** Opening Entries provided block **

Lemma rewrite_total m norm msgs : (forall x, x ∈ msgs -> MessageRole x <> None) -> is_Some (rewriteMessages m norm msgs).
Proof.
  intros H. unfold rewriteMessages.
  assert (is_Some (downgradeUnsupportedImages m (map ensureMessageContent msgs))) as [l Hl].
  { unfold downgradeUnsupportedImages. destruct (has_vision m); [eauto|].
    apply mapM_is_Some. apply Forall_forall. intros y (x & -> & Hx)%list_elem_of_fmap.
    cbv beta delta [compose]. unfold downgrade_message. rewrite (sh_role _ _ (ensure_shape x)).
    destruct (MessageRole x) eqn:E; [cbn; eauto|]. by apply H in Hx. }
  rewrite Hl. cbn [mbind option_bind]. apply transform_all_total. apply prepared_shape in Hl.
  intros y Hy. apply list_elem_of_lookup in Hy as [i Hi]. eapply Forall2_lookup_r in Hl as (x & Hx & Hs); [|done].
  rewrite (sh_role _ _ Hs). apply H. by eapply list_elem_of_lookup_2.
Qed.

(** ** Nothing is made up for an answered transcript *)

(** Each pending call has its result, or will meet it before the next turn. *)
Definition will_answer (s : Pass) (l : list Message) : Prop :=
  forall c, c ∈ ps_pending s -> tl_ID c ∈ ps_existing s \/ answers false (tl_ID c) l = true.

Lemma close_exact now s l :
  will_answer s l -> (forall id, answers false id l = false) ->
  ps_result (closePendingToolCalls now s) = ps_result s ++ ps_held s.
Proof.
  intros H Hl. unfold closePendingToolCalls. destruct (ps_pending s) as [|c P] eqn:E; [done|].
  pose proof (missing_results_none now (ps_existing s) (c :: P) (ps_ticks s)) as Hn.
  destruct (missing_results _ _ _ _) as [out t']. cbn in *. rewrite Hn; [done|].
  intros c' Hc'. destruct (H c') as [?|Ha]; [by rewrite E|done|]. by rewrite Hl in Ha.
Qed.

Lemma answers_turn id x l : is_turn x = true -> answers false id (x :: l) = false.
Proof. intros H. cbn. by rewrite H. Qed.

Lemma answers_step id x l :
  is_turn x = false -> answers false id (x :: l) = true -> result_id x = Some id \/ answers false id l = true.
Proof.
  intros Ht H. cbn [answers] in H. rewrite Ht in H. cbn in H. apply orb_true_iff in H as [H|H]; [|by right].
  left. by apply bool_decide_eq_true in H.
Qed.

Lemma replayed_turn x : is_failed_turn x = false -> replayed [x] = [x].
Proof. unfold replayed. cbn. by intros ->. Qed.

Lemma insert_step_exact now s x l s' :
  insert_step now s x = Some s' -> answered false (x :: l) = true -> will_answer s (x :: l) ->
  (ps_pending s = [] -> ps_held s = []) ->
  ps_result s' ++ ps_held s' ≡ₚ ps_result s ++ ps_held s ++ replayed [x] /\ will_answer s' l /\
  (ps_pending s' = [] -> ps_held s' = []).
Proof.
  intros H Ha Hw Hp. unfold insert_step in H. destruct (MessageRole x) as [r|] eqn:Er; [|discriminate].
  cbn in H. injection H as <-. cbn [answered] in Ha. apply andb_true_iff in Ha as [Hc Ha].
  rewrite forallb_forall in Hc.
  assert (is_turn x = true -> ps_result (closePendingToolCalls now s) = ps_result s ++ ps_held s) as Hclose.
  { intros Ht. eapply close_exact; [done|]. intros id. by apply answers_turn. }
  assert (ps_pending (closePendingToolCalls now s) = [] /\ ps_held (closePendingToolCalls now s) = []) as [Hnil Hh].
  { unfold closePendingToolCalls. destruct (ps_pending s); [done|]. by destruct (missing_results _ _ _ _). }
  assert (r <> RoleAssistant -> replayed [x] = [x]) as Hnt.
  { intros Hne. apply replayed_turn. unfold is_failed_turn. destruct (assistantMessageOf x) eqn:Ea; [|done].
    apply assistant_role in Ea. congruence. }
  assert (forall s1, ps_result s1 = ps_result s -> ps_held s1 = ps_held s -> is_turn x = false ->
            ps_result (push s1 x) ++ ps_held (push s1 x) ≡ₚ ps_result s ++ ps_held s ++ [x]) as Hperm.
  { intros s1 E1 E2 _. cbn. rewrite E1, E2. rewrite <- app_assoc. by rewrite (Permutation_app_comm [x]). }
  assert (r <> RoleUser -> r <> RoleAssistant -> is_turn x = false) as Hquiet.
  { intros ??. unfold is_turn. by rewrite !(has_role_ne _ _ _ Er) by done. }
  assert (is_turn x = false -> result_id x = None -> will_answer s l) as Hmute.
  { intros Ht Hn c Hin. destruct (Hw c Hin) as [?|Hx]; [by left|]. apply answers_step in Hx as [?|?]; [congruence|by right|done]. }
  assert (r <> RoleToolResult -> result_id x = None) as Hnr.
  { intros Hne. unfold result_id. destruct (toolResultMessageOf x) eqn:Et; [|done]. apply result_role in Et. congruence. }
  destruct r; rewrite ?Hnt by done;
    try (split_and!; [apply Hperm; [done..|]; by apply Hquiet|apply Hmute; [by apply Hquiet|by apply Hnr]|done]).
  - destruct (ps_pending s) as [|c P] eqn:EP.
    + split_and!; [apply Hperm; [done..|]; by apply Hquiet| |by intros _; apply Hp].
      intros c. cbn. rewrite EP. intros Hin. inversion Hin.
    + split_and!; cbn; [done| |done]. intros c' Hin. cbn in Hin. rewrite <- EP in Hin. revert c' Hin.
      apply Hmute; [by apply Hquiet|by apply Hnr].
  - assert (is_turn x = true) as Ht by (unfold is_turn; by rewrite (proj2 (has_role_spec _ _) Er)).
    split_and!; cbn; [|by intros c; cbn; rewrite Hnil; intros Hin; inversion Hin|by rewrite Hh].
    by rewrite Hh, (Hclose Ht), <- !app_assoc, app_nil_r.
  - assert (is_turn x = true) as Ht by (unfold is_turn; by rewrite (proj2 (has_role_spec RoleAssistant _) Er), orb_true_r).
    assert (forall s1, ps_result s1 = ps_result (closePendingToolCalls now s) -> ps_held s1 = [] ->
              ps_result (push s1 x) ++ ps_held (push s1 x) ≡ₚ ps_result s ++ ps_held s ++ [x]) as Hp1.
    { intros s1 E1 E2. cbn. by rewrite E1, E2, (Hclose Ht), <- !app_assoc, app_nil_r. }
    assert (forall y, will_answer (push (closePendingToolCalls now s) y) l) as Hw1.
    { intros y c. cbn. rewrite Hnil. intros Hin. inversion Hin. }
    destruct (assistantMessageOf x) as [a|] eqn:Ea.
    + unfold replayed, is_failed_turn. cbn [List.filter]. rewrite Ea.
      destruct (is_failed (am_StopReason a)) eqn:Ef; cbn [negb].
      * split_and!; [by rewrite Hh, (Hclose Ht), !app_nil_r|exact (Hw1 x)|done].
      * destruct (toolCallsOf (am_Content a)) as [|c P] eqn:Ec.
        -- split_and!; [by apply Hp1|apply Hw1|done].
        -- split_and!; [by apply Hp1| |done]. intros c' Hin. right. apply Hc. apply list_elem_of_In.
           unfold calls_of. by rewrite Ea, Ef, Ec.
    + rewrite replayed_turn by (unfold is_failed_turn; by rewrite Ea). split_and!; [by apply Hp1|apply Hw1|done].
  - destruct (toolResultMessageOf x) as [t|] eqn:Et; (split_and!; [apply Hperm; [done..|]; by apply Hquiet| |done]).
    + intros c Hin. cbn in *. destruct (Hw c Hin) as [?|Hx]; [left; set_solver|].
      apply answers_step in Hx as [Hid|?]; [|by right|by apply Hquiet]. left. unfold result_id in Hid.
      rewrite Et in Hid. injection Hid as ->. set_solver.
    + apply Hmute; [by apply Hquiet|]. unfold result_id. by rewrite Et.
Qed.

** Closing Entries provided block **
** Opening Entries provided block **

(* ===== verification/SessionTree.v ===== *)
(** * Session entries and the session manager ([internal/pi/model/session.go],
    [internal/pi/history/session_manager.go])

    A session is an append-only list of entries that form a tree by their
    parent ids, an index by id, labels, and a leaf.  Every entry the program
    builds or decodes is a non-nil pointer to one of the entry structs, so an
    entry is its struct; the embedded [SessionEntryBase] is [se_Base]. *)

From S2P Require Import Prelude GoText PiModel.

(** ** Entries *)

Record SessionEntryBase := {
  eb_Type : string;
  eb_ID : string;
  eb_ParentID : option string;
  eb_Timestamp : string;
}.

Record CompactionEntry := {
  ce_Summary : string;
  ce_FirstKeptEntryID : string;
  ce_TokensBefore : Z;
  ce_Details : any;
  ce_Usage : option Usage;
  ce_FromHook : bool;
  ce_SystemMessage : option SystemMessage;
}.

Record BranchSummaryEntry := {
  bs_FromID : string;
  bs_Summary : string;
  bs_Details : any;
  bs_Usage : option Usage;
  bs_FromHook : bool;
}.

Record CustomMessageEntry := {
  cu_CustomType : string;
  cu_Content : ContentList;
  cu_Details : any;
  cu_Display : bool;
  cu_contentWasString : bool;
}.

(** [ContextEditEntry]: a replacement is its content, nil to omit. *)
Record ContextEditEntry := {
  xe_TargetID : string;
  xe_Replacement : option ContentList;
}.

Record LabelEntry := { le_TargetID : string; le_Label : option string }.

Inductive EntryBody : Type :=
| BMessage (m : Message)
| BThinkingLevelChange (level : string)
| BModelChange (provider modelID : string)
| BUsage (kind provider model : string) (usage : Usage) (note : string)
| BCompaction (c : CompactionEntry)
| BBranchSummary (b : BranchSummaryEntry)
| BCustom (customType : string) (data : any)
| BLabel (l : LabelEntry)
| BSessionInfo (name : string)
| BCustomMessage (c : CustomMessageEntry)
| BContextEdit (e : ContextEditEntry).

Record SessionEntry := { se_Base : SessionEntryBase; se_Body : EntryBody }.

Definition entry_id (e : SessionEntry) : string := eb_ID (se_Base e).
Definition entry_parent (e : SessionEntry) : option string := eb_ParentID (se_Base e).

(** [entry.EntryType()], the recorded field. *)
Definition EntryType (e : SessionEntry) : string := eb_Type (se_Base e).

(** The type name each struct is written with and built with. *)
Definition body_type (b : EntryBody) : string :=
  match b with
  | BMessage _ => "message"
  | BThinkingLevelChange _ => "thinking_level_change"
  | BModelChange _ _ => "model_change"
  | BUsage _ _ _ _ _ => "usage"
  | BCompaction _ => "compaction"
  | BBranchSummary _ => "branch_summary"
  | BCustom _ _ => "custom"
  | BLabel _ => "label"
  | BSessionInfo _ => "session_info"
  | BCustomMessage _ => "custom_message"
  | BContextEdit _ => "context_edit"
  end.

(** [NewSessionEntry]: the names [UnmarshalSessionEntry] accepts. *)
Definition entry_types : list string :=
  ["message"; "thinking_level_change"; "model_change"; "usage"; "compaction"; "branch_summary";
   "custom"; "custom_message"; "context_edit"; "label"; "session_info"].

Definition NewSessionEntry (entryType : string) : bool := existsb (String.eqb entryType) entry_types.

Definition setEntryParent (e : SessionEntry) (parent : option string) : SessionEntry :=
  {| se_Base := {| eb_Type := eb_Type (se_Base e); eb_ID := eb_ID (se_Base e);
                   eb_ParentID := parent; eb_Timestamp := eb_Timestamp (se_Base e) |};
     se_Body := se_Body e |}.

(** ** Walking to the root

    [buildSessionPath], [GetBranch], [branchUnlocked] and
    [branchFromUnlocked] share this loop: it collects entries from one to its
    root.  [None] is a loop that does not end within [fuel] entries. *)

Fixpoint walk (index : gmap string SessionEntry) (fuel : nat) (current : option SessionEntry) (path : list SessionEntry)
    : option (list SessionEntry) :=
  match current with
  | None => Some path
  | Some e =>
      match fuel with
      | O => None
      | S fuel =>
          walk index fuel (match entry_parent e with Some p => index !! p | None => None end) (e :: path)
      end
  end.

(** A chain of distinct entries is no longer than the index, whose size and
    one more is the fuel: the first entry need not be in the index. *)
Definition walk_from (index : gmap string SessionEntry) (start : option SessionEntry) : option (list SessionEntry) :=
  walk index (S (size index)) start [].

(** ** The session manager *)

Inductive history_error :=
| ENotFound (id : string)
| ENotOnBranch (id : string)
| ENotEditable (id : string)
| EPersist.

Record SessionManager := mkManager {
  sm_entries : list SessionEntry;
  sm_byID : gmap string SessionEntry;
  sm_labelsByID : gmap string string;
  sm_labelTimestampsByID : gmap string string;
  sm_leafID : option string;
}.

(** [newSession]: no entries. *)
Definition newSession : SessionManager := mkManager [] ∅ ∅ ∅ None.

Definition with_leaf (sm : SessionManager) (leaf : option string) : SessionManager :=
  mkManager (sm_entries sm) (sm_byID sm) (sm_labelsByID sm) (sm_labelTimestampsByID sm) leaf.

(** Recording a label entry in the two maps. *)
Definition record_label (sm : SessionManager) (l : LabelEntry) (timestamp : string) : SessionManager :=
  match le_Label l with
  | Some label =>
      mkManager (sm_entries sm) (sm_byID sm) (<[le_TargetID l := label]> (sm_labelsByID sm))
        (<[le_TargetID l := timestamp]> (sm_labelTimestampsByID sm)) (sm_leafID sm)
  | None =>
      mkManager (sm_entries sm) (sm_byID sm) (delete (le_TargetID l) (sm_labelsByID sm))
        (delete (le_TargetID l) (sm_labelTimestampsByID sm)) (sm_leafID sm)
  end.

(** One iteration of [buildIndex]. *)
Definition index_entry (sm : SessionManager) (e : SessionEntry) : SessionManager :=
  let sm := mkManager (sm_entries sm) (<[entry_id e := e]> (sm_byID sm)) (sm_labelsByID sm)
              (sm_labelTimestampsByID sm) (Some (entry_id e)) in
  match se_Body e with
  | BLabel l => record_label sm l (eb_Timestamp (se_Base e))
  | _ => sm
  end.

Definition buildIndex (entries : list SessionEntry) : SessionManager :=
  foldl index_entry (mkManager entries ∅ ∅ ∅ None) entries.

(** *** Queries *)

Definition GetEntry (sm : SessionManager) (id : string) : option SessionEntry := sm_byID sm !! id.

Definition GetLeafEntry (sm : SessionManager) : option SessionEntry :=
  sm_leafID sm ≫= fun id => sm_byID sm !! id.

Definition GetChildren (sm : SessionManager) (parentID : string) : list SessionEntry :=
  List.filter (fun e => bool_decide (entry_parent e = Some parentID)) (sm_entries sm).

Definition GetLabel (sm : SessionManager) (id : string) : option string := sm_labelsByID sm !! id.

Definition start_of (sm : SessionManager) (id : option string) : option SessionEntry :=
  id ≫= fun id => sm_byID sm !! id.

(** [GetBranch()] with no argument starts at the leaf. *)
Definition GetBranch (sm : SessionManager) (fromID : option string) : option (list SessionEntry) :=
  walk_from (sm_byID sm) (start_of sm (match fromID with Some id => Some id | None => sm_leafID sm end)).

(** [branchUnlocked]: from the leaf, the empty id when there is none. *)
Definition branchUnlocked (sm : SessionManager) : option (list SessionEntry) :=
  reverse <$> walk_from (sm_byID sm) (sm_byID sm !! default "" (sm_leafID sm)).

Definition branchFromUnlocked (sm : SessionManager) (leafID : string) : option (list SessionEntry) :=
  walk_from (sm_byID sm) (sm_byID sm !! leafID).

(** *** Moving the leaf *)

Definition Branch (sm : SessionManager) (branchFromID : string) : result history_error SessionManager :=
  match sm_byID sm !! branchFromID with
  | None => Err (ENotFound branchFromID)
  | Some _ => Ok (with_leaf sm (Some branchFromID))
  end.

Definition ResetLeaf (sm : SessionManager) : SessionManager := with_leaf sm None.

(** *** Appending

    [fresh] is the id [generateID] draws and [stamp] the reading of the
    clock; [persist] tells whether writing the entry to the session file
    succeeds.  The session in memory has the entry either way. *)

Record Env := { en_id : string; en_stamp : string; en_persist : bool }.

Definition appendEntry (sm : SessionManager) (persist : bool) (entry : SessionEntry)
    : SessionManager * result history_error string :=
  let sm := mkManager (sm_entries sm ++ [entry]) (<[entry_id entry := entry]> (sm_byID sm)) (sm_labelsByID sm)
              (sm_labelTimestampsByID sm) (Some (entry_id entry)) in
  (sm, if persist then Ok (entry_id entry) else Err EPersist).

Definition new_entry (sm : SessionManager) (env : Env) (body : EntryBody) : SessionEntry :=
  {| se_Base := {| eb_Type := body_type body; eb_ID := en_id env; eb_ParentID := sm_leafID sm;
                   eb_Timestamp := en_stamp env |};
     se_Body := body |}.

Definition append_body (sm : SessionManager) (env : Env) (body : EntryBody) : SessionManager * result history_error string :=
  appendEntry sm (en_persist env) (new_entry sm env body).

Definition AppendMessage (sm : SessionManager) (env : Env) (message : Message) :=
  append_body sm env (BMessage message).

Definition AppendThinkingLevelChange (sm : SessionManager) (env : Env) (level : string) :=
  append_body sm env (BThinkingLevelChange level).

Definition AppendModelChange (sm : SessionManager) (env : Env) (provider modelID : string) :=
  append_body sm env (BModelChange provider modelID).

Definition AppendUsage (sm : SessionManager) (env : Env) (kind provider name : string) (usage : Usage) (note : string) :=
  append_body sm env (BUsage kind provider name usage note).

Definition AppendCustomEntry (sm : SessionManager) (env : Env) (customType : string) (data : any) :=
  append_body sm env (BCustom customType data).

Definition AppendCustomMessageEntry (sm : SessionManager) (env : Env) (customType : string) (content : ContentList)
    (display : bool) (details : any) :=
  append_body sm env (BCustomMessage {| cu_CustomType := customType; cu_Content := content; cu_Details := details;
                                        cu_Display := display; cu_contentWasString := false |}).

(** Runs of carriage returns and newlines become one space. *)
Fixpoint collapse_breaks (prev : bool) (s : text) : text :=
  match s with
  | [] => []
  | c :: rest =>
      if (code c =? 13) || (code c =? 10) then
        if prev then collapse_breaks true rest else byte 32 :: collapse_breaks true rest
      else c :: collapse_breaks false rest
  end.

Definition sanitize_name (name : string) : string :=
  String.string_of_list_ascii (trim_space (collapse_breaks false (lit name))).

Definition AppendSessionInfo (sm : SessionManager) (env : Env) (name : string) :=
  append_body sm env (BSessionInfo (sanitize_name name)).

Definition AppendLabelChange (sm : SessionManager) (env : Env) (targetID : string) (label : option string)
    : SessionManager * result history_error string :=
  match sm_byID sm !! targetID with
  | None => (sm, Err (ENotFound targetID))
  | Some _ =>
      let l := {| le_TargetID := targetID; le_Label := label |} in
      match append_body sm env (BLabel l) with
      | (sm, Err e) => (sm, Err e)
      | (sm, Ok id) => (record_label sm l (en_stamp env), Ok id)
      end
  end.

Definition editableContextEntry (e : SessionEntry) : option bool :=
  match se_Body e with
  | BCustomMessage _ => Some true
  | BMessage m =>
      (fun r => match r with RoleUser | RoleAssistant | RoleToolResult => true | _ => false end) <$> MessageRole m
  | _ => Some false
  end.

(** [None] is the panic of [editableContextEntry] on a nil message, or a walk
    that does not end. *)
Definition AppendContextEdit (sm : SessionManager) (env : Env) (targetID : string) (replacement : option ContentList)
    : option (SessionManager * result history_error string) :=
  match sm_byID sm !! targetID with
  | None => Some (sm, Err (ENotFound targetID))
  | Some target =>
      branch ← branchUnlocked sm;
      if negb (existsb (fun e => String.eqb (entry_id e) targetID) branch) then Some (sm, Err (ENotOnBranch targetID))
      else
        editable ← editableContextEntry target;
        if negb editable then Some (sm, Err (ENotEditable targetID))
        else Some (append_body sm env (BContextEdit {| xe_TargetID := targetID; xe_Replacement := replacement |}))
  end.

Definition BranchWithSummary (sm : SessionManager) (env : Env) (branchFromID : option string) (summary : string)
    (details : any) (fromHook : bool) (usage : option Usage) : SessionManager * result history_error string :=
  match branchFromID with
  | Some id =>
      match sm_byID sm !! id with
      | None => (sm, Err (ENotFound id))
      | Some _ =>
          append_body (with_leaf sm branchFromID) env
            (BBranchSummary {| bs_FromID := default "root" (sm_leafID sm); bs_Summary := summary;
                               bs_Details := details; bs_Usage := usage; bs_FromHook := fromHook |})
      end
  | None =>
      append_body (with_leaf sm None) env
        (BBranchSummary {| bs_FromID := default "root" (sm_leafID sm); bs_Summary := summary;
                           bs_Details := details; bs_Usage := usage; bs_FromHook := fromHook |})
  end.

** Closing Entries provided block **

__Problem__.
Look through the material and say how many lines hold "that". Give the number only.

__Solution for this exercise__.
3